- [Work instruction]
Give again, word for word, every line below from the one that has "- A JavaScript object" through the one that has "(** [parseInt(s)]: an", both included, and no others.
───── Data
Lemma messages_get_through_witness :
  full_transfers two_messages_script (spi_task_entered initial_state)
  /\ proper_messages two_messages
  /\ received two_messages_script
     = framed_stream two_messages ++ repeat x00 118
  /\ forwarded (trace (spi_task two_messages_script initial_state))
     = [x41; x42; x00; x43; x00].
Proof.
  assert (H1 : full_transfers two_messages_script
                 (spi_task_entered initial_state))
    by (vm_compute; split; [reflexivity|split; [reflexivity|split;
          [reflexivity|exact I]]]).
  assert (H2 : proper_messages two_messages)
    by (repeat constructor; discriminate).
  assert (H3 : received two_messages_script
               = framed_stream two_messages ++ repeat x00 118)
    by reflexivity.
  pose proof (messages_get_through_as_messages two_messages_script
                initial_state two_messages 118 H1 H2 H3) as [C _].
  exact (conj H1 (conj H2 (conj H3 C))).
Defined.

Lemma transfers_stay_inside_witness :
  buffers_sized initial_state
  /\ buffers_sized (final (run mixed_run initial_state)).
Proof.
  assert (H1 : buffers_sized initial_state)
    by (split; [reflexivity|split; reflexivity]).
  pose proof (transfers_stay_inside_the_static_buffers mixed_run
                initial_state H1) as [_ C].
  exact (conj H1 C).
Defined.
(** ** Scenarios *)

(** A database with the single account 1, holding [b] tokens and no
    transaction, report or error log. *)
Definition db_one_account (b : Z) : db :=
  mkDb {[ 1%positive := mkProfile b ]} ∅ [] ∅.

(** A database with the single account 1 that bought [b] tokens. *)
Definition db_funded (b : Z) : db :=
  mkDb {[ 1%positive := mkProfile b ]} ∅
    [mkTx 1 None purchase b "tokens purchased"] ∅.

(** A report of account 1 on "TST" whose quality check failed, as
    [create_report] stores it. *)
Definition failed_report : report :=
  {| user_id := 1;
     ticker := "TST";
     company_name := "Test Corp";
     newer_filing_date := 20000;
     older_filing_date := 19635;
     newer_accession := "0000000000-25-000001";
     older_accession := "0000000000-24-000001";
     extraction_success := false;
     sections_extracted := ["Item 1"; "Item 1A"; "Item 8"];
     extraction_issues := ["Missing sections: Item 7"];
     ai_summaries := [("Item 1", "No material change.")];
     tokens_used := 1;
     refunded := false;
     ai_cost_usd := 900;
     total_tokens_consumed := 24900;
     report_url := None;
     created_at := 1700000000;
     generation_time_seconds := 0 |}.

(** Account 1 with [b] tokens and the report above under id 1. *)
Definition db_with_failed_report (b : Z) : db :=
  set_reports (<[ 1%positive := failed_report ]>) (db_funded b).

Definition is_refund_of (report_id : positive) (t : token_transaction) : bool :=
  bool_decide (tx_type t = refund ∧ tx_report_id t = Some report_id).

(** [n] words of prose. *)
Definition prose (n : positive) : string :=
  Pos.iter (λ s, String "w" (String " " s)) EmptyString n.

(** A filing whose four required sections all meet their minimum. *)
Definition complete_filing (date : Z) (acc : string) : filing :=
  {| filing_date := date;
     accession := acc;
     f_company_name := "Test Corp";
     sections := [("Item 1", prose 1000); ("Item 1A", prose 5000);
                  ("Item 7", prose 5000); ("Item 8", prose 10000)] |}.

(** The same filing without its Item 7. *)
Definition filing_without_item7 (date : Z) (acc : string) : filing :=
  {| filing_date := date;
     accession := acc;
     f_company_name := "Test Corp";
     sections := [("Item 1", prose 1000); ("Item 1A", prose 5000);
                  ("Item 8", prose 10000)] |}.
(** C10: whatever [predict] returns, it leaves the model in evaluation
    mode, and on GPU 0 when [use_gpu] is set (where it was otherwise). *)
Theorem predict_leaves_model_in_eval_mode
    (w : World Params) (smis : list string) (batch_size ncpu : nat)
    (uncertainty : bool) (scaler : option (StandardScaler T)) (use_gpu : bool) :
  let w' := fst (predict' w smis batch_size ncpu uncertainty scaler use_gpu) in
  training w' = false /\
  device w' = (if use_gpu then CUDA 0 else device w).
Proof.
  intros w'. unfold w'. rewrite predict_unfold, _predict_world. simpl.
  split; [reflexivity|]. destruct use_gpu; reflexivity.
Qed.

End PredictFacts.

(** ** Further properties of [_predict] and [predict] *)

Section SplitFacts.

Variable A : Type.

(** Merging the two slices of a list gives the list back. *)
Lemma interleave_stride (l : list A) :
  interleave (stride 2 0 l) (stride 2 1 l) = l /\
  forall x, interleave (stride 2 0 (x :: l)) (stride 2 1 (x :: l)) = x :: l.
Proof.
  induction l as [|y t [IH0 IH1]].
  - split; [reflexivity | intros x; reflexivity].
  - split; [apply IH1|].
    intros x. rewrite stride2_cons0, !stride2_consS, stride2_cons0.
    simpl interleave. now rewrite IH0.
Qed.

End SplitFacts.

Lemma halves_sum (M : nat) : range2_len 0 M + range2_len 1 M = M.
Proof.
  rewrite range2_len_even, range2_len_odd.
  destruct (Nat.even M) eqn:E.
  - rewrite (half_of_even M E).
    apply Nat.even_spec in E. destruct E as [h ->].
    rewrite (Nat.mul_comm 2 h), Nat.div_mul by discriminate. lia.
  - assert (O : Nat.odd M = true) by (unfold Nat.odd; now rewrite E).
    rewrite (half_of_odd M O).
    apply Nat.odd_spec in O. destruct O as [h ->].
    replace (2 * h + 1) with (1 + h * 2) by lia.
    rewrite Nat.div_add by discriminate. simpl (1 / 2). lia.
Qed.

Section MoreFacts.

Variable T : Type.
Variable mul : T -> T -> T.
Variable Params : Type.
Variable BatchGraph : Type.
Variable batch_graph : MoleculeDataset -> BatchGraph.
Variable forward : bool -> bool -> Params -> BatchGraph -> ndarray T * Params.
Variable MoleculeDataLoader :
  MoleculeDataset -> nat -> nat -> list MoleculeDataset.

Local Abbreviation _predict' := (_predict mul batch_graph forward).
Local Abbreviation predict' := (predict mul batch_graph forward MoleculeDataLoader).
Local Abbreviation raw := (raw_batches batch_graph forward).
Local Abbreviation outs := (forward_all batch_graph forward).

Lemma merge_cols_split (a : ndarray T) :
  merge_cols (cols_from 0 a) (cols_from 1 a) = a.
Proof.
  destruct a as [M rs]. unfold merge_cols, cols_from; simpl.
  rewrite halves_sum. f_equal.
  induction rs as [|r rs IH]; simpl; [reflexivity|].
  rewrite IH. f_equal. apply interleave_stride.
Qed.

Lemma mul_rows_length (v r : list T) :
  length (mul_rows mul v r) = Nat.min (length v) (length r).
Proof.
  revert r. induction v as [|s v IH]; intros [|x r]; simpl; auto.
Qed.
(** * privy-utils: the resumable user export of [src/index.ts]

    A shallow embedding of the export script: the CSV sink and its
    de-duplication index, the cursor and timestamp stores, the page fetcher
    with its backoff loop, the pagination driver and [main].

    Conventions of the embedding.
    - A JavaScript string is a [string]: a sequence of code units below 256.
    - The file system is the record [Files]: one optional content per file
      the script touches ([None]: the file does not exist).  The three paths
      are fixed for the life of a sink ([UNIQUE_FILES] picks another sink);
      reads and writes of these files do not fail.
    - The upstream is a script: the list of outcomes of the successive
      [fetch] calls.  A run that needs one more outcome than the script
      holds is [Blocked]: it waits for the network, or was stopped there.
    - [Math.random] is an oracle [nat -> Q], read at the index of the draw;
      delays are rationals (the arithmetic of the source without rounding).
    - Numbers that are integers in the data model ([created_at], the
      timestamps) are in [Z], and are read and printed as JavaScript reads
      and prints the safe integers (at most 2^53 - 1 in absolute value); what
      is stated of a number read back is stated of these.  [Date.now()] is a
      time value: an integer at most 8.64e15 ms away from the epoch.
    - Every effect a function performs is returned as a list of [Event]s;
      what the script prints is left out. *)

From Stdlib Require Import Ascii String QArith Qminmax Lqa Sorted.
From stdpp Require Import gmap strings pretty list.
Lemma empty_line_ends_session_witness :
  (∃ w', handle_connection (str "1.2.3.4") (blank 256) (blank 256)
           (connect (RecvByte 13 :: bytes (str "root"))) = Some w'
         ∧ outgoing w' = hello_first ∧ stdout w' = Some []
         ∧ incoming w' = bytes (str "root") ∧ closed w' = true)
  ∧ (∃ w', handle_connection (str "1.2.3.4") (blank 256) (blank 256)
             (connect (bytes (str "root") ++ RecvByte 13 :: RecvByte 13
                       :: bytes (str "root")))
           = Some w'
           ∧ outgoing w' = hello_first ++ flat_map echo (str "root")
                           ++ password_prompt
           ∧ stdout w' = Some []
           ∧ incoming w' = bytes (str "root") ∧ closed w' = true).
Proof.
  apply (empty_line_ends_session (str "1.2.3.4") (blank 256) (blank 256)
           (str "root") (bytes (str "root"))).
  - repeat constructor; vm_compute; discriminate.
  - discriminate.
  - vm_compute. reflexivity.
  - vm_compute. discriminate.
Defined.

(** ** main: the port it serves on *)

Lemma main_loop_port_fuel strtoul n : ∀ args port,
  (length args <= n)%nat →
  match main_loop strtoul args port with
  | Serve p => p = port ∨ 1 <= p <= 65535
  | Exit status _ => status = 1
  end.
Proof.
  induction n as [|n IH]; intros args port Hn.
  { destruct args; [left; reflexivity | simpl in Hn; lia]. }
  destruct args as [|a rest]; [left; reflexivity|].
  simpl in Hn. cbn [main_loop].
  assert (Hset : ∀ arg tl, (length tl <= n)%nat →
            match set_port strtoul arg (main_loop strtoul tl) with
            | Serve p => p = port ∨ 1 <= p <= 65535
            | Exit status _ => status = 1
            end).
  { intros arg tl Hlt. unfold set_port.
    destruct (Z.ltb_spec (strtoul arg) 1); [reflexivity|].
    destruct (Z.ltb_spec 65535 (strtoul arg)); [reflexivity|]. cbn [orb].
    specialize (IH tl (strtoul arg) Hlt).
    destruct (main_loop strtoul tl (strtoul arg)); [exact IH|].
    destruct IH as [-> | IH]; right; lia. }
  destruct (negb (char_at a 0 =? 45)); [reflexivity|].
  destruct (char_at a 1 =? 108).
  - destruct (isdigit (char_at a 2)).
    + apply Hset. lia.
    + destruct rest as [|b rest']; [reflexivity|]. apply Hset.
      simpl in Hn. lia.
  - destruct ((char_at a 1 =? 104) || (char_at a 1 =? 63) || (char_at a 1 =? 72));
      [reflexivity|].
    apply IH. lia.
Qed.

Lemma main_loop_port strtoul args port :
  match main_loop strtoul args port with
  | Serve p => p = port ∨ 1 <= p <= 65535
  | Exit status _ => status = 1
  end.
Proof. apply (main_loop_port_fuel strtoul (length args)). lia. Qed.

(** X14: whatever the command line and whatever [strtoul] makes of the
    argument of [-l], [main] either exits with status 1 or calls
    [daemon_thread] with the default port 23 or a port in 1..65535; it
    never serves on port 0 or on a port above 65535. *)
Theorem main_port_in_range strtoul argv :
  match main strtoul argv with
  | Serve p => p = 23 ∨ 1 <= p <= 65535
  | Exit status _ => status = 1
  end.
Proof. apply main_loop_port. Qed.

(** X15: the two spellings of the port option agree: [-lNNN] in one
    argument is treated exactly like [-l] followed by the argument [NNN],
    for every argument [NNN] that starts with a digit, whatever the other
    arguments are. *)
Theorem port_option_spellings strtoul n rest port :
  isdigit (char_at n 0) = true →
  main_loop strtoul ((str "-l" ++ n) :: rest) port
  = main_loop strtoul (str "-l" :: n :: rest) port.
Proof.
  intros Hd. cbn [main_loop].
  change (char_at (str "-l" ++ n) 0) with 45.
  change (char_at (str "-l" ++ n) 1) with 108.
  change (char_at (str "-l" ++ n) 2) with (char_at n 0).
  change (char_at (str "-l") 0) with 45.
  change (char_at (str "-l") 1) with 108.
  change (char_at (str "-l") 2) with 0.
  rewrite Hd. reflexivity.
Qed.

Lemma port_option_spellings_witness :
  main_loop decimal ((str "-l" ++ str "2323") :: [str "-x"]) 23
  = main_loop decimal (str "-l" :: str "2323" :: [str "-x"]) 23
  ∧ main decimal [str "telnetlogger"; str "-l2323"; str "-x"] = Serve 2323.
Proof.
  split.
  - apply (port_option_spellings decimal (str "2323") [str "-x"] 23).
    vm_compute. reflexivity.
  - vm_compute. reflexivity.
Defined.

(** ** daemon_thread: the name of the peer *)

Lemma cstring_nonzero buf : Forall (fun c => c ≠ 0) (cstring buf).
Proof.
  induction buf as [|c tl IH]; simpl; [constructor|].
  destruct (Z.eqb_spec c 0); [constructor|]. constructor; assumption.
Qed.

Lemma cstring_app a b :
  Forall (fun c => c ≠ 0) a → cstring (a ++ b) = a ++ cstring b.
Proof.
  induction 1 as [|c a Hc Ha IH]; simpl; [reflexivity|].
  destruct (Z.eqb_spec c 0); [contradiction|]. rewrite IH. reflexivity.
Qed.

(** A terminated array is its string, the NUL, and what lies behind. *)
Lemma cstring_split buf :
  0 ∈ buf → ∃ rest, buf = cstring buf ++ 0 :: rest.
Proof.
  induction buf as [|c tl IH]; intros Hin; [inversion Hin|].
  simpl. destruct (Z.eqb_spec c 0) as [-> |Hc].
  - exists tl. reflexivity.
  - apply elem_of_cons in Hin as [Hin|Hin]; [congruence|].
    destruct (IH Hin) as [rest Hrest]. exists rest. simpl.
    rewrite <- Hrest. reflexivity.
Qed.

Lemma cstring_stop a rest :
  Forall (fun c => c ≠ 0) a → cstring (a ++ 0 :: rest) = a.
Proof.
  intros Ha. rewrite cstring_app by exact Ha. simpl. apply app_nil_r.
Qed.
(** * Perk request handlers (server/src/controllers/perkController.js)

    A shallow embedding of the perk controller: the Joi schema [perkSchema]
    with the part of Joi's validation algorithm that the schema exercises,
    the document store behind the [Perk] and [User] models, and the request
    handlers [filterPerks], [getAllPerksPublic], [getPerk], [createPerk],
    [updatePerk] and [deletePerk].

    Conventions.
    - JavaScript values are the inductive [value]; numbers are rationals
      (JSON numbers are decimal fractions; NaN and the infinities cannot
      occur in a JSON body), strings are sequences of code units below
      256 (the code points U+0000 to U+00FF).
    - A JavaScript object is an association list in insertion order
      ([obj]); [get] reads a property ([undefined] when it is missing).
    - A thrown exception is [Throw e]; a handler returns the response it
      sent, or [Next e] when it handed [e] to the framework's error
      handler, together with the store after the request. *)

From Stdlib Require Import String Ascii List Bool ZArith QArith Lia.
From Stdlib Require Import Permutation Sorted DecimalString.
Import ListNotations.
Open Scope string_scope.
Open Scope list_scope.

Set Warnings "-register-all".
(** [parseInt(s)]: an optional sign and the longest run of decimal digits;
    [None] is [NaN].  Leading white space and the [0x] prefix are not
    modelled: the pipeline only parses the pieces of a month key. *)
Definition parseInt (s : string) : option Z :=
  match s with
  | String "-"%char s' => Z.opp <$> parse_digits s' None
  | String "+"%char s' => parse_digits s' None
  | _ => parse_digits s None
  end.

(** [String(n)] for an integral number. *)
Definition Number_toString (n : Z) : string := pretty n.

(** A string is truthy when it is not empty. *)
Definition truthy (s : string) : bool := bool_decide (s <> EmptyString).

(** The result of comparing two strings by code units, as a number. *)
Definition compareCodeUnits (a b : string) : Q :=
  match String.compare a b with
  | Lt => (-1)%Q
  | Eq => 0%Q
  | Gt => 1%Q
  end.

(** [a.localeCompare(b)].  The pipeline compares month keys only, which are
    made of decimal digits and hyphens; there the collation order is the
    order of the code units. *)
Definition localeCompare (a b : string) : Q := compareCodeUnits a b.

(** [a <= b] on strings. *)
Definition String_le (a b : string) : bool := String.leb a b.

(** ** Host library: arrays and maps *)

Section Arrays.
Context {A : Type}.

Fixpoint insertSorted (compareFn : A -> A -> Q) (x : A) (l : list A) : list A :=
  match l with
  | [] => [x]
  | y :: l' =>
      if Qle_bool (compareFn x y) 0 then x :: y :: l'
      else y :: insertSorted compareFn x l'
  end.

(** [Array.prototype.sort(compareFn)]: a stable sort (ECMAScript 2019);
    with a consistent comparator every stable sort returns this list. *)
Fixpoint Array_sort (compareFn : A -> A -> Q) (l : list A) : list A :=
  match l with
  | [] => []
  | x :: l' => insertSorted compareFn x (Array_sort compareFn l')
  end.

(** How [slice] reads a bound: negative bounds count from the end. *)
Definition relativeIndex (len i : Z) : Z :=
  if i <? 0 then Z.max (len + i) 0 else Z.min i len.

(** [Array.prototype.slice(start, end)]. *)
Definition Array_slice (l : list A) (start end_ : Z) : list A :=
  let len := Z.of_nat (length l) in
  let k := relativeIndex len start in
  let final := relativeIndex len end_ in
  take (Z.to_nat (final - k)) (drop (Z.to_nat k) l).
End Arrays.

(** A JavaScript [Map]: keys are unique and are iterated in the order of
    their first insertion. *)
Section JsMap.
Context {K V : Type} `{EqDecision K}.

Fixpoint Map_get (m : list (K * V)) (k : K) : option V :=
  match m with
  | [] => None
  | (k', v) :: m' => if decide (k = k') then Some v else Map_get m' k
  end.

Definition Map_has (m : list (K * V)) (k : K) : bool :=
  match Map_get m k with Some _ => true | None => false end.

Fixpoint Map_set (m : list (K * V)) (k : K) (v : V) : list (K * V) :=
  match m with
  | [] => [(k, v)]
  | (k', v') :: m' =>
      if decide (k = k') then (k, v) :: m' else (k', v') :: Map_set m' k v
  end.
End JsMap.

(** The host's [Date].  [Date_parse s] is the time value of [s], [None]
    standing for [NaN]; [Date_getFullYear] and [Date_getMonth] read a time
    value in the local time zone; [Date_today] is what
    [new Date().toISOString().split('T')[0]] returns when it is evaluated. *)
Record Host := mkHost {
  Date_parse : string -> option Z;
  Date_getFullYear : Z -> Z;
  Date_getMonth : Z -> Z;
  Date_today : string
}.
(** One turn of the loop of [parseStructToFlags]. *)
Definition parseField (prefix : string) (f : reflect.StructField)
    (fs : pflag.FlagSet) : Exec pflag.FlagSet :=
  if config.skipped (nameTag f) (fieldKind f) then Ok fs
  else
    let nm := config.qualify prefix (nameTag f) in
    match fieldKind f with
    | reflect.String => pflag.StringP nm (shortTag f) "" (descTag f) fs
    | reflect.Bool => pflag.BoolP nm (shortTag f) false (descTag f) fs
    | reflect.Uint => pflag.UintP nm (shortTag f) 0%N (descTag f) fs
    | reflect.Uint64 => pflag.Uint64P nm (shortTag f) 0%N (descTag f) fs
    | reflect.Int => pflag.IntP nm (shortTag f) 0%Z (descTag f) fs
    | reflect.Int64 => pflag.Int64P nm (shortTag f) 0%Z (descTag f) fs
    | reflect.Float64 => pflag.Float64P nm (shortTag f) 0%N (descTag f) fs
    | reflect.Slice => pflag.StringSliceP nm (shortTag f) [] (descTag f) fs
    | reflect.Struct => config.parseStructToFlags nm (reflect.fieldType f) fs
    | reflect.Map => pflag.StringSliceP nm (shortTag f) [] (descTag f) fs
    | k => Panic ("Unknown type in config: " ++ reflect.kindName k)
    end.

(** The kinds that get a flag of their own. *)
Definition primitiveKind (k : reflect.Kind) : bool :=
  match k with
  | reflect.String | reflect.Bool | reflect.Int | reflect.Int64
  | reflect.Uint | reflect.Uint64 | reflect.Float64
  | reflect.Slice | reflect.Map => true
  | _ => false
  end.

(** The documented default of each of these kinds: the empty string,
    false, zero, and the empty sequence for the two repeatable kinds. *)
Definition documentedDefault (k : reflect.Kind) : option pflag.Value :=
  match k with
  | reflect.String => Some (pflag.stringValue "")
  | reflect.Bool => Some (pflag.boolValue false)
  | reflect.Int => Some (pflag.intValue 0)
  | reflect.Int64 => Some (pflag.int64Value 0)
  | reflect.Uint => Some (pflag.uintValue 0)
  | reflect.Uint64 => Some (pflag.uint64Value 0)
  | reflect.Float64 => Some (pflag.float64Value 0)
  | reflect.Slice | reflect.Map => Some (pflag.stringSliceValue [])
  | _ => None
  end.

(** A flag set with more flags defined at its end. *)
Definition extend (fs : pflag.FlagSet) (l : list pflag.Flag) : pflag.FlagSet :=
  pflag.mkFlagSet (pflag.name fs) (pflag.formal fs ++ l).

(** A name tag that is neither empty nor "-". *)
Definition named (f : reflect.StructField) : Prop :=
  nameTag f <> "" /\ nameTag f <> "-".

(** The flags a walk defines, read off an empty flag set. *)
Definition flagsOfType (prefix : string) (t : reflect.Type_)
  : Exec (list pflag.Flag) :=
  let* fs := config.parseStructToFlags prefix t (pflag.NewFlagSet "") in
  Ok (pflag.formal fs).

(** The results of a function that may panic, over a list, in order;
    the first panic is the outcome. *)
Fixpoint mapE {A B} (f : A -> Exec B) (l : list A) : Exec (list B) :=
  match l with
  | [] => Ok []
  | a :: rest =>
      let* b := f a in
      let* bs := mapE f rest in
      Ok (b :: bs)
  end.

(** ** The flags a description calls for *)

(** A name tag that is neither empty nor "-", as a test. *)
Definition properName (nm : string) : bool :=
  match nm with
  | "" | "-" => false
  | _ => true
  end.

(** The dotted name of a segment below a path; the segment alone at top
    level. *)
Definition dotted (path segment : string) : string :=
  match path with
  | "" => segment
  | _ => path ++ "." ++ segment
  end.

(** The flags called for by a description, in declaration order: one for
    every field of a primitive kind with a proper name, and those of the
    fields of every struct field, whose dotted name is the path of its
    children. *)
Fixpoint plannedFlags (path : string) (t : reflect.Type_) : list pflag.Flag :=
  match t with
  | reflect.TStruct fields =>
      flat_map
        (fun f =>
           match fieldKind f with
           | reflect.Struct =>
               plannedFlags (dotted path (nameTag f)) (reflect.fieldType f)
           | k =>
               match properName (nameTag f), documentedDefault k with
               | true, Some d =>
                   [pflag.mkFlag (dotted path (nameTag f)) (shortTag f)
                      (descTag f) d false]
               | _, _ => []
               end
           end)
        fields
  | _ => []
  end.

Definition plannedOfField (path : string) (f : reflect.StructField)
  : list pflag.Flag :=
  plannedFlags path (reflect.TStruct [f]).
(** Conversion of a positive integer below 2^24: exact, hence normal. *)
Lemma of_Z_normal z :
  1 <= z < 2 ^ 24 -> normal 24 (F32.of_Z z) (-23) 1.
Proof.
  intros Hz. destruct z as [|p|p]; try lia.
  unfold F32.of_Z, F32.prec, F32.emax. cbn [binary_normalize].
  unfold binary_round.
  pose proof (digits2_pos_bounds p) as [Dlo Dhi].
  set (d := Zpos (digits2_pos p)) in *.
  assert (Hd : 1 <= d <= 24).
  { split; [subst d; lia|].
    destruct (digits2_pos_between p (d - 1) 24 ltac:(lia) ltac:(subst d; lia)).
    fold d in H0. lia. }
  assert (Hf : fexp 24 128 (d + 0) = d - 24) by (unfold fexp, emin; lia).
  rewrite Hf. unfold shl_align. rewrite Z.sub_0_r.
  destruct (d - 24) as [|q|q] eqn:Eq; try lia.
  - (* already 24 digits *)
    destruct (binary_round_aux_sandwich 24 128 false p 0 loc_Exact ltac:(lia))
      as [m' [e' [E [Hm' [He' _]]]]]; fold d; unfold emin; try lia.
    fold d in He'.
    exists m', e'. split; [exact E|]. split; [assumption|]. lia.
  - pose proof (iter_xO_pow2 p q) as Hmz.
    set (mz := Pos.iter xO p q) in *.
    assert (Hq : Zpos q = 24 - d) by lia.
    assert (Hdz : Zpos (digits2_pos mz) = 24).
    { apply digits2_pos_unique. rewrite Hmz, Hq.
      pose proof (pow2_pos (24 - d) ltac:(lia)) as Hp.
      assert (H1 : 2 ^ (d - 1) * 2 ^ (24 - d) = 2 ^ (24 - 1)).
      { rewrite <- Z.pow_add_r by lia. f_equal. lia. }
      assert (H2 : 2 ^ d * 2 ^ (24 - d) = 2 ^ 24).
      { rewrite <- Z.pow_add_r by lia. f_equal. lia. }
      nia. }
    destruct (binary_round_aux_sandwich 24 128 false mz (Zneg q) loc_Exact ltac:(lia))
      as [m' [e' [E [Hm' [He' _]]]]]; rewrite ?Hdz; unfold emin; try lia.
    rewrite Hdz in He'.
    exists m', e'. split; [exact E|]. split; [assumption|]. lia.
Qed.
──────────
- [Task answer]
    - A JavaScript object is an association list in insertion order
      ([obj]); [get] reads a property ([undefined] when it is missing).
    - A thrown exception is [Throw e]; a handler returns the response it
      sent, or [Next e] when it handed [e] to the framework's error
      handler, together with the store after the request. *)

From Stdlib Require Import String Ascii List Bool ZArith QArith Lia.
From Stdlib Require Import Permutation Sorted DecimalString.
Import ListNotations.
Open Scope string_scope.
Open Scope list_scope.

Set Warnings "-register-all".
(** [parseInt(s)]: an optional sign and the longest run of decimal digits;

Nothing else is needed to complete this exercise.